What I felt was especially moving was Newfoundland Park, dedicated to Canadian soldiers. This was just one battlefield of the Somme that involved thousands of unnecessary deaths and culminated in a small amount of territory being taken by The Allies – but over a period of five months, rather than the weeks that had been envisioned. We saw similar sights at Vimy Ridge, and one of the final grounds visited were those at the Musee Somme 1916 Museum, Albert. Here was an underground bunker, established in the Middle Ages to protect the local French residents from invasion, and used in some way during the First World War, though records have not yet been found to suggest how. It was this that made the whole trip even more interesting: History is constantly changing and evolving, with new discoveries being made every day. Even now, shells and old artillery are still being found in Belgium, so our understanding of the First World War continues to evolve.
In the underground bunker – or, really, it was more of a tunnel – were hundreds of stories being told by genuine equipment (guns, grenades, artillery, uniforms – everything you can think of) that were used during The Great War. By this point, we were ready to return to the hotel for another evening meal. Students spent time after the meal writing diaries on their experiences, which they will have to look back on and remember their trips for the rest of their lives.
The final day of our tour of the Battlefields was in Ypres for the first three hours, and we were able to go to Essex Farm, where John McCrae wrote his famous In Flanders Field poem. Students were shocked that McCrae had originally thrown his draft away, thinking it a poor attempt at poetry, but it was rescued by a fellow soldier, and is now one of the most famous First World War pieces of poetry of all time.
Next was the Langemark German Cemetery. Personally, I was so happy that we were able to come here, as well as the memorials dedicated to The Allies, because the site was such a different one to what we had already seen. Gravestones were short, close to the ground, and there was a mass grave for over twenty thousand German soldiers.

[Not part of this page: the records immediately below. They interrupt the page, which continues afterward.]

(* ===== verification/ControlProps.v ===== *)
(** * What the control loop guarantees

    The record of an operation tells what became of it, an operation left by the
    previous leader is closed, containers are only changed on nodes of a validated
    configuration that answered the survey, and reading, surveying and deciding do not
    panic. *)

From Stdlib Require Import ZArith Ascii String Lia.
From stdpp Require Import base gmap strings list sorting.
From S2P Require Import Prelude GoLib GoFormat K8s Cluster Queue Resource Status Storage StorageProps Reboot.
From S2P Require Import NodeFilter Integrate Operators Engine Strategy Survey Pki Files Commands Control.
From S2P Require Import StrategyTotal SurveyProps PkiProps FilesProps StrategySafety.

(** ** Steps on the storage *)
Section steps.
  Context {T : K8sTypes} {K : K8s} `{Runtime} `{!Etcd} `{!Platform} `{!Network} `{Docker}.
  Implicit Types (s : site).

Definition stored_at s : gmap string KV := kvs (s_etcd (st_sys s)).

Lemma on_sys_world {A} (m : drn A) s : st_world (fst (on_sys m s)) = st_world s.
Proof. unfold on_sys. by destruct (m (st_sys s)). Qed.
Lemma store_eq {A} (m : sto A) s :
  store m s = (mkSite (mkSys (fst (m (s_etcd (st_sys s)))) (s_platform (st_sys s)) (s_calls (st_sys s)) (s_agents (st_sys s)))
                 (st_world s), snd (m (s_etcd (st_sys s)))).
Proof. unfold store, on_sys, storage. by destruct (m (s_etcd (st_sys s))). Qed.

Lemma update_record_Ok leaderKey r s s' u :
  update_record leaderKey r s = (s', Done (Ok u)) ->
  exists rev, stored_at s' = <[ recordKey r := mkKV (RecordJSON r) rev ]> (stored_at s).
Proof.
  unfold update_record. rewrite store_eq. unfold UpdateRecord, stored_at.
  destruct (as_leader_cases leaderKey [OpPut (recordKey r) (RecordJSON r)] (s_etcd (st_sys s))) as (d' & Hd).
  destruct Hd as [(-> & _ & (rev & _ & _ & Hw))|[(-> & _)|[-> _]]]; cbn; intros [= <- _]; try done.
  exists rev. exact Hw.
Qed.
Lemma update_record_Err leaderKey r s s' e :
  update_record leaderKey r s = (s', Done (Err e)) -> is_command_failure e = false.
Proof.
  unfold update_record. rewrite store_eq. unfold UpdateRecord.
  destruct (as_leader_cases leaderKey [OpPut (recordKey r) (RecordJSON r)] (s_etcd (st_sys s))) as (d' & Hd).
  by destruct Hd as [(-> & _)|[(-> & _)|[-> _]]]; intros [= _ <-].
Qed.
Lemma update_record_world leaderKey r s s' o :
  update_record leaderKey r s = (s', o) -> st_world s' = st_world s.
Proof. unfold update_record. rewrite store_eq. by intros [= <- _]. Qed.
(** Containers, volumes, files and agents are the same. *)
Definition same_nodes s s1 : Prop := st_world s1 = st_world s /\ s_agents (st_sys s1) = s_agents (st_sys s).
Lemma update_record_nodes leaderKey r s s' o : update_record leaderKey r s = (s', o) -> same_nodes s s'.
Proof. unfold update_record. rewrite store_eq. by intros [= <- _]. Qed.
Lemma ret_bind {A B} (a : A) (k : A -> ctl B) s : (mret (M := ctl) a ≫= k) s = k a s.
Proof. done. Qed.
Lemma net_bind {A B} (f : platform -> platform * A) (k : A -> ctl B) s :
  exists s1 a, (net f ≫= k) s = k a s1 /\ st_world s1 = st_world s /\ stored_at s1 = stored_at s /\ same_nodes s s1.
Proof.
  unfold net, on_sys, ask, mbind, ctl_bind. destruct (f (s_platform (st_sys s))) as [p a].
  eexists _, a. split; [done|]. done.
Qed.
End steps.

Ltac net_step x :=
  let s1 := fresh "s" in let Hw := fresh "Hw" in let Hs := fresh "Hs" in let Hn := fresh "Hnodes" in
  match goal with
  | |- context [(net ?f ≫= ?k) ?s] => destruct (net_bind f k s) as (s1 & x & -> & Hw & Hs & Hn)
  end.

(** ** Records of operations *)
Section records.
  Context {T : K8sTypes} {K : K8s} `{Runtime} `{!Etcd} `{!Platform} `{!Network} `{Docker} `{!Vault}.
  Context `{!Agents} `{!Executor} `{!Tools} `{!Encoders} (IPAdd : list Z -> Z -> list Z).
  Context (cas : nat) (leaderKey : string).
  Implicit Types (s : site) (o : Operator) (r : OpRecord).



(** The commands run one after the other, each without an error, with the files the
    ones before have collected; in between only the storage changes. *)
Inductive executed : list Commander -> list fileData -> site -> list fileData -> site -> Prop :=
| executed_nil files s : executed [] files s files s
| executed_record cmds files s s1 files' s' :
    same_nodes s s1 -> executed cmds files s1 files' s' -> executed cmds files s files' s'
| executed_command c cmds files s files1 s1 files' s' notified :
    Run IPAdd cas c leaderKey files s = (s1, Done (Ok (notified, files1))) ->
    executed cmds files1 s1 files' s' -> executed (c :: cmds) files s files' s'.


Definition recorded s r : Prop := exists rev, stored_at s !! recordKey r = Some (mkKV (RecordJSON r) rev).

(** How far an operator has come: all its commands have run, it was told to stop before one, it is about to
    run a command, or a command has failed. *)
Inductive progress : Type :=
| Finished
| Interrupted
| Starting (c : Commander) (files : list fileData)
| Failed (c : Commander) (files : list fileData) (e : error).
Inductive reached (cmds : list Commander) (files : list fileData) s : progress -> site -> Prop :=
| reached_end files' s' : executed cmds files s files' s' -> reached cmds files s Finished s'
| reached_stop ran rest files' s' :
    cmds = ran ++ rest -> rest <> [] -> executed ran files s files' s' -> reached cmds files s Interrupted s'
| reached_start ran c rest files' s' :
    cmds = ran ++ c :: rest -> executed ran files s files' s' -> reached cmds files s (Starting c files') s'
| reached_failure ran c rest files' s1 s' e :
    cmds = ran ++ c :: rest -> executed ran files s files' s1 ->
    Run IPAdd cas c leaderKey files' s1 = (s', Done (Err e)) -> reached cmds files s (Failed c files' e) s'.

(** The record [r] of the operation registered as [r0] tells how far it has come. *)
Definition tells (r0 : OpRecord) (p : progress) r : Prop :=
  r_ID r = r_ID r0 /\ r_Operation r = r_Operation r0 /\ r_Targets r = r_Targets r0 /\ r_StartAt r = r_StartAt r0
  /\ match p with
     | Finished => r_Status r = StatusCompleted /\ r_Error r = ""
     | Interrupted => r_Status r = StatusCancelled /\ r_Error r = ""
     | Starting c files => r_Status r = StatusRunning /\ r_Error r = "" /\ Command_of files c = Ret (r_Command r)
     | Failed c files e =>
         r_Status r = StatusCancelled /\ r_Error r = Error e /\ Command_of files c = Ret (r_Command r)
     end.
Definition result_of (p : progress) : option (result unit) :=
  match p with
  | Finished | Interrupted => Some (Ok tt)
  | Starting _ _ => None
  | Failed _ _ _ => Some (Err errCommandFailure)
  end.
(** Nothing but a question to the platform in between. *)
Definition asked s s1 : Prop := same_nodes s s1 /\ s_etcd (st_sys s1) = s_etcd (st_sys s).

The final stop? Tyne Cot British Cemetery. This is the largest commonwealth war cemetery in the world, and it shows. Graves stretched for what felt like miles, names emblazoned onto the walls. Students were given 20 minutes to wander the site and absorb the history of it all, before we boarded the coach for a final time and made the sleepy journey back to England.
The Battlefields Trip was the talk of the school on the first Monday back after February half term. The atmosphere was electric; it truly was an experience that students, and staff, will never forget.